Shama a crossdresser poses for a picture in the Mumbai local train. As she posed, I noticed the others in the background were changing clothes. They usually do that on the train. I'm guessing to save time or they were tired of their party clothes. They were heading back from a party. They never give the details.

A lot of people ask me why I talk to them. My only answer is that they are humans too. Very few people talk to them on the train, most ignore them. I'd like to learn more about them and their community. It's a work in progress.

train 3

A man holds his ear and apologises to a policeman for entering the ladies compartment. It was after midnight and the man boarded just as the train was leaving. A lot of men do that, mistaking it for a general compartment because there isn't much rush late at night. They usually leave once they realise it. This man seemed drunk and he was talking to himself. Some other women also noticed this. I think he just wanted to test the policeman and see how he would react. He apologised, but to me he looked pretty unfazed.

train 2

A woman reads a novel in the crowded ladies compartment. I've seen women reading while getting pushed in the crowd. Reminds me of the time when I used to do the same. But now I'm busy moving around and searching for stories on the train, while people stare and ladies swear at me under their breath.

train 4

A woman sleeps on the seat while her child naps in a make-shift cradle in the ladies compartment of the Mumbai local train.

train 11

Meet Aarti. She's just 8 years old. She sells chafa, a type of flower that women adorn their hair with. It's also used to worship idols. She looked tiny and fragile and could hardly bear the weight of the basket. She was hesitant to talk but one smile from me did the trick.
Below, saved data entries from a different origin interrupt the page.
(* ===== verification/MemJrnlSpec.v ===== *)
(** * Journals in memory behave as files

    A handle stands for bytes, in chunks or in a file.  The refinement: whatever
    allocations and calls of the VFS fail, a journal is a file, whether its bytes are
    in memory or were spilled. *)
From S2P Require Import Prelude FileIO MemJournal MemJrnlRep.

(** ** Handles as files *)

(** A handle stands for the bytes [c]; [h0] is the heap apart from the journal. *)
Inductive stands_for (h0 h : chunks) : sqlite3_file -> list Z -> Prop :=
  | Stands_mem p cs c : journal_ok h0 h p cs c -> stands_for h0 h (FMem p) c
  | Stands_real f : h = h0 -> stands_for h0 h (FReal f) f.

Definition jsize (fd : sqlite3_file) : Z :=
  match fd with FMem p => jEnd p | FReal f => alen f | FNone => 0 end.

Lemma stands_size h0 h fd c : stands_for h0 h fd c -> jsize fd = alen c.
Proof. intros [p cs c' Hj|f _]; [|done]. symmetry. by eapply journal_alen. Qed.

(** Where a caller may write: at the end, over the end, or over the start of a journal
    whose first chunk has the room; [disk] is what a new file would hold. *)
Definition write_legal (fd : sqlite3_file) (h : chunks) (bs : list Z) (off : Z) (disk : file) (news : list (option placed)) : Prop :=
  0 < alen bs /\ alen disk <= jsize fd /\
  (off = 0 /\ jsize fd = 0 \/ 0 < off <= jsize fd /\ jsize fd <= off + alen bs \/
   off = 0 /\ alen bs <= jsize fd /\ match fd with FMem p => alen bs <= nChunkSize p | _ => True end) /\
  match fd with FMem p => news_ok h (nChunkSize p) news | _ => True end.
(** A block after the last one. *)
Lemma extend_inv m B X lim k : pool_inv big m B X lim -> 0 <= k <= LOGMAX -> (2 ^ k | lim) -> lim + 2 ^ k <= nBlock m ->
  pool_inv big m (<[lim := (k, false)]> B) ({[lim]} ∪ X) (lim + 2 ^ k).
Proof.
  intros [Hs Hlim Hblk Hdj Hcov Hct Hls Hhd] Hk Hd Hl. pose proof (pow2_pos k ltac:(lia)) as Hp.
  assert (Hnone : forall x, lim <= x -> B !! x = None).
  { intros x Hx. destruct (B !! x) as [[j f]|] eqn:E; [|done]. destruct (Hblk _ _ _ E) as (? & _ & ? & _). pose proof (pow2_pos j). lia. }
  assert (HB : forall x j f, <[lim := (k, false)]> B !! x = Some (j, f) -> x = lim /\ j = k /\ f = false \/ x <> lim /\ B !! x = Some (j, f)).
  { intros x j f. destruct (decide (x = lim)) as [->|]; [rewrite lookup_insert_eq; naive_solver|rewrite lookup_insert_ne by done; by right]. }
  constructor; try done; try lia.
  - intros x j f [(-> & -> & ->)|(_ & Hx)]%HB; [split_and!; try lia; done|]. destruct (Hblk _ _ _ Hx) as (? & ? & ? & ?). split_and!; try lia. done.
  - intros x j f y j' f' [(-> & -> & ->)|(Hn1 & Hx)]%HB [(-> & -> & ->)|(Hn3 & Hy)]%HB Hlt; try lia.
    + rewrite Hnone in Hy by lia. done.
    + destruct (Hblk _ _ _ Hx) as (? & ? & ? & ?). lia.
    + by eapply Hdj.
  - intros y Hy. destruct (Z.lt_ge_cases y lim) as [Hlt|Hge].
    + destruct (Hcov y ltac:(lia)) as (x & j & f & Hx & Hr). exists x, j, f. rewrite lookup_insert_ne; [done|]. intros <-. rewrite Hnone in Hx by lia. done.
    + exists lim, k, false. rewrite lookup_insert_eq. split; [done|lia].
  - intros x j f [(-> & -> & ->)|(_ & Hx)]%HB Hn; [set_solver + Hn|apply Hct; [done|set_solver + Hn]].
  - intros j Hj. apply (list_ok_blocks _ m B); [|by apply Hls]. intros x. split; [intros [(_ & _ & ?)|(_ & ?)]%HB; done|].
    intros Hx. rewrite lookup_insert_ne; [done|]. intros <-. rewrite Hnone in Hx by lia. done.
  - intros x [->%elem_of_singleton|Hx]%elem_of_union; [exists k; apply lookup_insert_eq|]. destruct (Hhd x Hx) as [j Hj]. exists j.
    rewrite lookup_insert_ne; [done|]. intros <-. rewrite Hnone in Hj by lia. done.
Qed.

(** At the place of a buddy a block starts that is not larger. *)
Lemma buddy_head m B X o k f : pool_inv big m B X (nBlock m) -> B !! o = Some (k, f) -> 0 <= buddy o k < nBlock m ->
  exists k' f', B !! buddy o k = Some (k', f') /\ k' <= k.
Proof.
  intros Hi Ho Hr. pose proof Hi as [Hs Hlim Hblk Hdj Hcov Hct Hls Hhd]. destruct (Hblk _ _ _ Ho) as (Hk & H0 & Hl & Hd).
  destruct (Hcov _ Hr) as (o' & k' & f' & Ho' & Hin). destruct (Hblk _ _ _ Ho') as (Hk' & _ & _ & Hd'). pose proof (pow2_pos k ltac:(lia)) as Hp.
  destruct (buddy_invol o k ltac:(lia) Hd) as [Hdb _]. destruct (Z.le_gt_cases k' k) as [Hle|Hgt].
  - assert (o' = buddy o k) as <-; [|eauto]. assert (buddy o k <= o'); [|lia]. apply (mult_le (2 ^ k')); [apply pow2_pos; lia| |done|lia].
    eapply Z.divide_trans; [|exact Hdb]. apply pow2_divide. lia.
  - exfalso. destruct (buddy_cases o k ltac:(lia) Hd) as (p & Hdp & Hc). pose proof (pow2_succ k ltac:(lia)) as Hp2.
    assert (Hdo : (2 ^ (k + 1) | o')) by (eapply Z.divide_trans; [apply pow2_divide|exact Hd']; lia).
    assert (Hde : (2 ^ (k + 1) | o' + 2 ^ k')) by (apply Z.divide_add_r; [done|apply pow2_divide; lia]).
    assert (o' <= p) by (apply (mult_le (2 ^ (k + 1))); [apply pow2_pos; lia|done|done|lia]).
    assert (p + 2 ^ (k + 1) <= o' + 2 ^ k').
    { apply (mult_le (2 ^ (k + 1))); [apply pow2_pos; lia|apply Z.divide_add_r; [done|apply Z.divide_refl]|done|lia]. }
    destruct (Z.lt_trichotomy o o') as [?|[->|Hlt]]; [lia| |pose proof (Hdj _ _ _ _ _ _ Ho' Ho Hlt); lia].
    rewrite Ho in Ho'. injection Ho' as -> _. lia.
Qed.
End Merging.
(* ===== verification/Mem5Spec.v ===== *)
(** * The buddy allocator gives disjoint blocks

    The effect of [memsys5Malloc], [memsys5Free], [memsys5Realloc] and [memsys5Init] of
    [Mem5.v] on the blocks of the pool, and the refinement: the allocator behaves as a heap
    of disjoint blocks whose contents nobody else changes, and it fails only if there
    is no room. *)
From S2P Require Import Prelude Bytes FileIO Mem5 Mem5Inv.

Section Operations.
Context (big : bool).

(** ** Allocation *)

(** No two free blocks could be one. *)
Definition coalesced (B : blocks) : Prop := forall o k, B !! o = Some (k, true) -> B !! buddy o k <> Some (k, true).

(** The logarithm of the number of atoms for [n] bytes. *)
Definition level_for (sz n k : Z) : Prop := 0 <= k /\ n <= sz * 2 ^ k /\ (k = 0 \/ sz * 2 ^ (k - 1) < n).

Lemma size_loop_ok sz n : 8 <= sz -> n <= 2 ^ 30 -> forall fuel k, 0 <= k -> 27 - k < Z.of_nat fuel -> (k = 0 \/ sz * 2 ^ (k - 1) < n) ->
  exists k', size_loop fuel n (sz * 2 ^ k) k = Some (sz * 2 ^ k', k') /\ level_for sz n k' /\ k' <= 28.
Proof.
  intros Hsz Hn. induction fuel as [|fuel IH]; intros k Hk Hf Hm; cbn [size_loop].
  - exfalso. assert (2 ^ 27 <= 2 ^ (k - 1)) by (apply Z.pow_le_mono_r; lia). change (2 ^ 27) with 134217728 in *. change (2 ^ 30) with 1073741824 in *. destruct Hm; [lia|nia].
  - destruct (Z.ltb_spec (sz * 2 ^ k) n).
    + replace (sz * 2 ^ k * 2) with (sz * 2 ^ (k + 1)) by (rewrite pow2_succ by done; lia). apply IH; [lia|lia|]. right. by rewrite Z.add_simpl_r.
    + exists k. split; [done|]. split; [split; [done|]; split; [lia|done]|]. destruct Hm as [->|Hm]; [lia|]. destruct (Z.le_gt_cases k 28); [done|exfalso].
      assert (2 ^ 28 <= 2 ^ (k - 1)) by (apply Z.pow_le_mono_r; lia). change (2 ^ 28) with 268435456 in *. change (2 ^ 30) with 1073741824 in *. nia.
Qed.
#[export] Instance kernel_laws : PosixLaws kernel.
Proof.
  split; cbn [setlk getlk kernel_locks]; intros k pid t start len k'; destruct (kblocked k pid t start len) eqn:E; intros [= <-].
  - split.
    + intros q b. rewrite kset_get. destruct (bool_decide (q = pid)), (Z.leb_spec start b), (Z.ltb_spec b (start + Z.of_nat (Z.to_nat len))), (Z.ltb_spec b (start + len)); cbn [andb]; lia || done.
    + intros q b Hq Hb. destruct (in_the_way t (kget k q b)) eqn:Ei; [|done]. exfalso. apply (eq_true_false_abs _ (proj2 (kblocked_spec k pid t start len) ltac:(eauto 10)) E).
  - split; [done|]. by apply kblocked_spec.
Qed.

(** Two processes, with two connections and one: two readers, a writer of the other process that is
    refused, the end of both readers, and the writer again. *)
Definition sample_world : World (K := kernel) :=
  MkWorld {[1 := MkNode 5 [MkShm 0 0; MkShm 0 0] (replicate 8 0); 2 := MkNode 6 [MkShm 0 0] (replicate 8 0)]} ∅.
Definition lock_sample : list (holder * lop) :=
  [((1, 0%nat), LockS 4); ((1, 1%nat), LockS 4); ((2, 0%nat), LockX 4 4); ((1, 0%nat), UnlockS 4); ((1, 1%nat), UnlockS 4); ((2, 0%nat), LockX 4 4)].
Definition lock_results : list (holder * lop * bool * Z) :=
  zip_with (fun s rc => (s, false, rc)) lock_sample [SQLITE_OK; SQLITE_OK; SQLITE_BUSY; SQLITE_OK; SQLITE_OK; SQLITE_OK].

(** Legality, decided. *)
Definition lop_okb (M : modes) (c : holder) (o : lop) : bool :=
  let ranged b := (op_ofst o <=? b) && (b <? op_ofst o + op_n o) in
  (0 <=? op_ofst o) && (1 <=? op_n o) && (op_ofst o + op_n o <=? SQLITE_SHM_NLOCK) &&
  match o with
  | LockS b | UnlockS b => negb (bool_decide (M c b = LExcl))
  | LockX _ _ => forallb (fun b => negb (ranged b) || bool_decide (M c b = LNone)) slots
  | UnlockX _ _ => forallb (fun b => negb (ranged b) || bool_decide (M c b = LExcl)) slots
  end.
(* ===== verification/BtFreeOps.v ===== *)
(** * Free pages: what the operations do to the list

    Partial correctness of programs of the monad (that they return is in [BtFreeWp.v]): a result
    SQLITE_OK comes with the change of the list, another result only after a failure of the
    pager.  The state is followed by its contents, references and number of pages. *)
From S2P Require Import Prelude Bytes FileIO Ints BtBase BtFree BtFreeWp BtFreeList.

Definition wlp {A} (m : BtM A) (Q : A -> BtState -> Prop) (s : BtState) : Prop := forall x s', m s = Some (x, s') -> Q x s'.

Lemma wlp_ret {A} (x : A) Q s : Q x s -> wlp (mret x) Q s.
Proof. intros H y s' E. by injection E as <- <-. Qed.

Lemma wlp_bind {A B} (m : BtM A) (f : A -> BtM B) Q s : wlp m (fun x s' => wlp (f x) Q s') s -> wlp (m ≫= f) Q s.
Proof. intros H y s2. unfold mbind, BtM_bind. destruct (m s) as [[x s1]|] eqn:E; [|done]. by apply H. Qed.

Lemma wlp_mono {A} (m : BtM A) (P Q : A -> BtState -> Prop) s : wlp m P s -> (forall x s', P x s' -> Q x s') -> wlp m Q s.
Proof. intros H HPQ x s' E. by apply HPQ, H. Qed.

Lemma wlp_any {A} (m : BtM A) (Q : A -> BtState -> Prop) s : (forall x s', Q x s') -> wlp m Q s.
Proof. intros H x s' _. apply H. Qed.

Lemma wlp_get {A} (f : BtState -> A) (Q : A -> BtState -> Prop) s : Q (f s) s -> wlp (st_get f) Q s.
Proof. intros H x s' E. by injection E as <- <-. Qed.

Lemma wlp_upd f Q s : Q () (f s) -> wlp (st_upd f) Q s.
Proof. intros H x s' E. by injection E as <- <-. Qed.

Lemma wp_wlp {A} (m : BtM A) (P Q : A -> BtState -> Prop) s : wp m P s -> wlp m Q s -> wp m (fun x s' => P x s' /\ Q x s') s.
Proof. intros (x & s' & E & H) HQ. exists x, s'. auto. Qed.

(** ** Views of the state *)

Section Ops.
Context (bt : BtShared) (mxPgno : Z) (bDoTruncate : bool) (io0 : list Z).

(** A call of the pager has failed or can fail. *)
Definition fails : Prop := ~ Forall (fun e => e = SQLITE_OK) io0.

Record st_view (D : gmap Z (list Z)) (R : list Z) (N : Z) (s : BtState) : Prop := {
  v_data : st_data s = D;
  v_refs : st_refs s ≡ₚ R;
  v_nPage : st_nPage s = N;
  v_io : Forall (fun e => e = SQLITE_OK) io0 -> Forall (fun e => e = SQLITE_OK) (st_io s);
  v_init : autoVacuum bt = true -> forall p, p ∈ st_isInit s -> PTRMAP_ISPAGE bt p = false
}.

(** With SQLITE_OK comes [P]. *)
Definition ok_or (P : BtState -> Prop) (rc : Z) (s : BtState) : Prop := rc = SQLITE_OK /\ P s \/ rc <> SQLITE_OK /\ fails.
(** Termination, from [BtFreeWp.v], with the effects, from [BtFreeOps.v]. *)
Lemma step_alloc nearby eMode : fl_op_ok s A (OpAlloc nearby eMode) -> wp (exec (OpAlloc nearby eMode)) (step_result s A (OpAlloc nearby eMode)) s.
Proof.
  intros (Hu & Hmx & Hex & Hle). pose proof (view_of s A HR) as V. destruct HR as [Hst (ts & HI & EF) En Hdat Hini]. pose proof (to_set_free _ _ EF) as HF.
  assert (Hemp : fs_free A <> ∅ <-> free_of ts <> []). { rewrite EF. split; [intros H E; apply H; by rewrite E|]. intros H E. apply H. destruct (free_of ts) as [|x l]; [done|]. exfalso. apply (not_elem_of_empty (C := gset Z) x). rewrite <- E. apply elem_of_list_to_set. left. }
  assert (Hpre : alloc_pre bt (st_data s) (st_nPage s) (free_of ts) nearby eMode).
  { split; [done|]. rewrite <- En. split; intros Hne%Hemp He; [destruct (Hex Hne He) as [? Hn]; split; [done|]; intros Hn'; destruct (Hn Hn') as [? Ho]; split; [done|]; by rewrite <- HF|]. destruct (Hle Hne He) as (x & Hx & ?). exists x. by rewrite <- HF. }
  eapply wp_mono; [apply wp_wlp; [apply (safe_allocate bt mxPgno bDoTruncate Hcf s (so_ref1 _ _ Hst) nearby eMode Hst Hu)|eapply (l_allocate bt mxPgno bDoTruncate (st_io s) Hcf _ _ _ ts nearby eMode HI Hpre s V)]|].
  { intros E. rewrite <- En. apply Hmx. by rewrite EF, E. }
  intros [rc p] s' [[HA _] [[Erc (D' & N' & ts' & V' & HI' & Hfr & Hcase)]|[Hr Hf]]]; cbn [fst snd] in *; [left|right; split; [done|by apply fails_elem]]. split; [done|]. cbn [fst snd]. split; [|apply V'].
  destruct V' as [<- Vr <- _ Vi]. assert (Hp : is_Some (st_data s' !! p)) by (apply (so_refd _ _ (ad_ok _ _ _ _ HA)); rewrite Vr; left). destruct Hp as [d Hd]. apply (free_inv_perm _ _ (st_refs s')) in HI'; [|by rewrite Vr].
  destruct A as [n F X]. cbn [fs_n fs_free fs_data] in *. destruct Hcase as [(Hne & HP & EN & Hc1 & Hc2)|(Hnil & Hnil' & EN & Ep)].
  - exists (MkFspec n (F ∖ {[p]}) (<[p := d]> X)). assert (Hpf : p ∈ free_of ts) by (rewrite <- HP; left). assert (Hnp : p ∉ free_of ts') by (pose proof (fi_nodup _ _ _ _ _ _ HI) as Hnd; rewrite <- HP in Hnd; by apply NoDup_cons in Hnd as []).
    split; [apply fs_pop; [by apply HF|intros He Hn; apply Hc1; [done|by apply HF]|done]|]. split; [apply HA| |cbn; congruence| |done]; cbn [fs_n fs_free fs_data].
    + exists ts'. split; [done|]. rewrite EF. apply set_eq. intros q. rewrite elem_of_difference, elem_of_singleton, !elem_of_list_to_set, <- HP, elem_of_cons. split; [intros [[?|?] ?]; done|]. intros Hq. split; [by right|]. by intros ->.
    + intros q Hq Hqn Hqf. destruct (decide (q = p)) as [->|Hqp]; [by rewrite lookup_insert_eq|]. rewrite lookup_insert_ne by done. assert (Hq' : q ∉ F) by (intros Hi; apply Hqf, elem_of_difference; split; [done|]; by rewrite elem_of_singleton). rewrite Hdat by done. symmetry. apply Hfr; [destruct Hq; lia|lia|]. by rewrite <- HF.
  - exists (MkFspec p ∅ (<[p := d]> X)). assert (EF0 : F = ∅) by (rewrite EF, Hnil; done). clear EF. subst F. pose proof (fi_N _ _ _ _ _ _ HI). pose proof (fi_mx _ _ _ _ _ _ HI). specialize (Hmx eq_refl). destruct (new_page_data bt Hcf (st_nPage s) ltac:(lia) ltac:(lia)) as (P1 & P2 & P3 & _). rewrite <- Ep in *.
    split; [rewrite En; apply fs_append; [done|lia|done]|]. split; [apply HA| |cbn; congruence| |done]; cbn [fs_n fs_free fs_data].
    + exists ts'. split; [done|]. by rewrite Hnil'.
    + intros q Hq Hqn Hqf. destruct (decide (q = p)) as [->|Hqp]; [by rewrite lookup_insert_eq|]. rewrite lookup_insert_ne by done. destruct (Z.le_gt_cases q (st_nPage s)) as [Hle'|Hgt]; [|by destruct (P3 q); [lia|]]. rewrite Hdat; [|done|lia|done]. symmetry. apply Hfr; [destruct Hq; lia|lia|]. rewrite Hnil. apply not_elem_of_nil.
Qed.
(* ===== verification/RecCmp.v ===== *)
(** * Comparison of records is that of values

    The order that [sqlite3VdbeRecordCompare] gives is that of the values of the columns, with the
    sort order and the collating sequence of each; the comparison that
    [sqlite3VdbeFindCompare] chooses gives the same. *)
From S2P Require Import Prelude Varint Bytes FileIO Ints Double VdbeMem VdbeRec RecSpec VdbeCmp.

(** ** The order of keys *)

Definition is_null (v : value) : bool := match v with VNull => true | _ => false end.

Section Spec.
Context (fmt : Z) (toText : Z -> Z -> list Z -> option (list Z)).

(** The order of a column: its collating sequence, NULL as the least value or the greatest, ascending or descending *)
Definition column_cmp (enc fl : Z) (coll : option CollSeq) (v w : value) : Z :=
  let c := value_cmp (text_cmp toText coll enc) v w in
  let c := if has fl KEYINFO_ORDER_BIGNULL && (is_null v || is_null w) then - c else c in
  if has fl KEYINFO_ORDER_DESC then - c else c.

(** The first field that differs, from column [i] on *)
Fixpoint key_cmp (ki : KeyInfo) (i : Z) (vs ws : list value) : Z :=
  match vs, ws with
  | v :: vs, w :: ws =>
      let c := column_cmp (ki_enc ki) (default 0 (aget (ki_aSortFlags ki) i)) (default None (aget (ki_aColl ki) i)) v w in
      if c =? 0 then key_cmp ki (i + 1) vs ws else c
  | _, _ => 0
  end.

(** A cell of a key *)
Definition key_cell (enc : Z) (m : Mem) (w : value) : Prop :=
  mem_is m w /\ mem_enc m = enc /\
  match w with
  | VNull => has (mem_flags m) (MEM_Int .| MEM_Real .| MEM_IntReal) = false /\ has (mem_flags m) MEM_Str = false /\ has (mem_flags m) MEM_Blob = false
  | VBlob _ => has (mem_flags m) MEM_Blob = true
  | _ => True
  end.

(** Text is in the encoding of the collating sequence, or can be converted to it. *)
Definition coll_ok (enc : Z) (coll : option CollSeq) : Prop :=
  match coll with Some c => enc = coll_enc c \/ forall s, is_Some (toText enc (coll_enc c) s) | None => True end.

(** The fields of a key from [i] on have the values [ws]. *)
Fixpoint key_at (p : UnpackedRecord) (i : Z) (ws : list value) : Prop :=
  match ws with
  | [] => True
  | w :: ws =>
      (exists m fl coll, aget (up_aMem p) i = Some m /\ key_cell (ki_enc (up_pKeyInfo p)) m w /\
        aget (ki_aSortFlags (up_pKeyInfo p)) i = Some fl /\ 0 <= fl < 4 /\ aget (ki_aColl (up_pKeyInfo p)) i = Some coll /\ coll_ok (ki_enc (up_pKeyInfo p)) coll) /\
      i < ki_nAllField (up_pKeyInfo p) /\ key_at p (i + 1) ws
  end.

(** ** Integers *)

Lemma u64_high x : u64 (x << 32) = (x mod 2 ^ 32) * 2 ^ 32.
Proof. unfold u64. rewrite Z.shiftl_mul_pow2 by lia. change (2 ^ 64) with (2 ^ 32 * 2 ^ 32). by rewrite Z.mul_mod_distr_r by lia. Qed.

Lemma decode_int i rest : is_i64 i -> vdbeRecordDecodeInt (vtype fmt (VInt i)) (vdata fmt (VInt i) ++ rest) = Some i.
Proof.
  intros Hi. unfold vdata, vtype. pose proof (byte_sum0 i) as S0. pose proof (byte_sums i) as (S1 & S2 & S3 & S4 & _). pose proof (serialGet_int fmt i rest (MkMem (U_i 0) [] 0 0 0) Hi) as G. unfold vdata, vtype in G.
  destruct (int_format_cases fmt i) as [[-> | ->]|H|H|H|H|H|]; [done|done|..]; unfold sqlite3VdbeSerialGet in G; unfold vdbeRecordDecodeInt.
  - by destruct (ONE_BYTE_INT _); simplify_eq/=.
  - by destruct (TWO_BYTE_INT _); simplify_eq/=.
  - by destruct (THREE_BYTE_INT _); simplify_eq/=.
  - replace (be_bytes 4 (u64 i)) with [byte i 3; byte i 2; byte i 1; byte i 0] by (symmetry; by apply be_bytes_list). cbn [app]. rewrite FOUR_BYTE_UINT_val by apply byte_u8. cbn [mbind option_bind]. f_equal. pose proof (byte_u8 i 0) as B0. pose proof (byte_u8 i 1) as B1. pose proof (byte_u8 i 2) as B2. pose proof (byte_u8 i 3) as B3. unfold is_u8 in *. unfold i32, swrap. zdm.
  - destruct (FOUR_BYTE_UINT _); [|done]. cbn [mbind option_bind] in *. by destruct (TWO_BYTE_INT _); simplify_eq/=.
  - pose proof (eight_bytes_put i rest) as E. unfold eight_bytes in E. replace (be_bytes 8 (u64 i)) with [byte i 7; byte i 6; byte i 5; byte i 4; byte i 3; byte i 2; byte i 1; byte i 0] in * by (symmetry; by apply be_bytes_list). cbn [app] in *.
    rewrite FOUR_BYTE_UINT_val in * by apply byte_u8. cbn [drop mbind option_bind] in *. rewrite FOUR_BYTE_UINT_val in * by apply byte_u8. cbn [mbind option_bind] in *. f_equal. injection E as E.
    pose proof (byte_u8 i 0) as B0. pose proof (byte_u8 i 1) as B1. pose proof (byte_u8 i 2) as B2. pose proof (byte_u8 i 3) as B3. unfold is_u8 in *. rewrite u64_high, lor_add_low, <- u64_high, E by lia. unfold i64, swrap, u64, is_i64 in *. zdm.
Qed.
(** ** A field *)

Lemma aget_at_off (p : list Z) off : 0 <= off -> aget p off = aget (at_off p off) 0.
Proof.
  intros H. unfold aget, at_off. rewrite (proj2 (Z.leb_le 0 off)) by done. change (0 <=? 0) with true. cbv iota. rewrite lookup_drop. f_equal. lia.
Qed.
Aarti has three brothers and she told me she goes to school, which I assume isn't true. I was so overwhelmed that I hugged her as she left. There are so many kids that do odd jobs on the train to support their families. Most are 8 to 14 years old. Activists in India are trying to amend child labour laws. But I think they need to first rehabilitate these children.

train 12

Children look on curiously as a baby goat is fed milk from a bottle on the train. The kid is 15 days old and got separated from its mother. A group of girls were taking the kid to Govandi.

train 14

Two girls are seen leaning out of the moving train in Mumbai.

train 15

A girl adjusts and sets her hair during the train ride.

train 18

Tired and weary, they rest on each other as the train chugs away. As kids we've all resorted to this at some point.

train 20

A lady changes into a sari in the ladies compartment. I got on the train only to be met by this woman who was handling some 6 metres of cloth on a moving train.

train 21

As humans we tend to make friends on the go. There are school friends, college buddies, office friends and so on. Well in Mumbai we have a concept of 'train friends '. It's bound to happen right? You share a journey on the train for almost two hours with strangers and that too women- who are known to be chatterboxes.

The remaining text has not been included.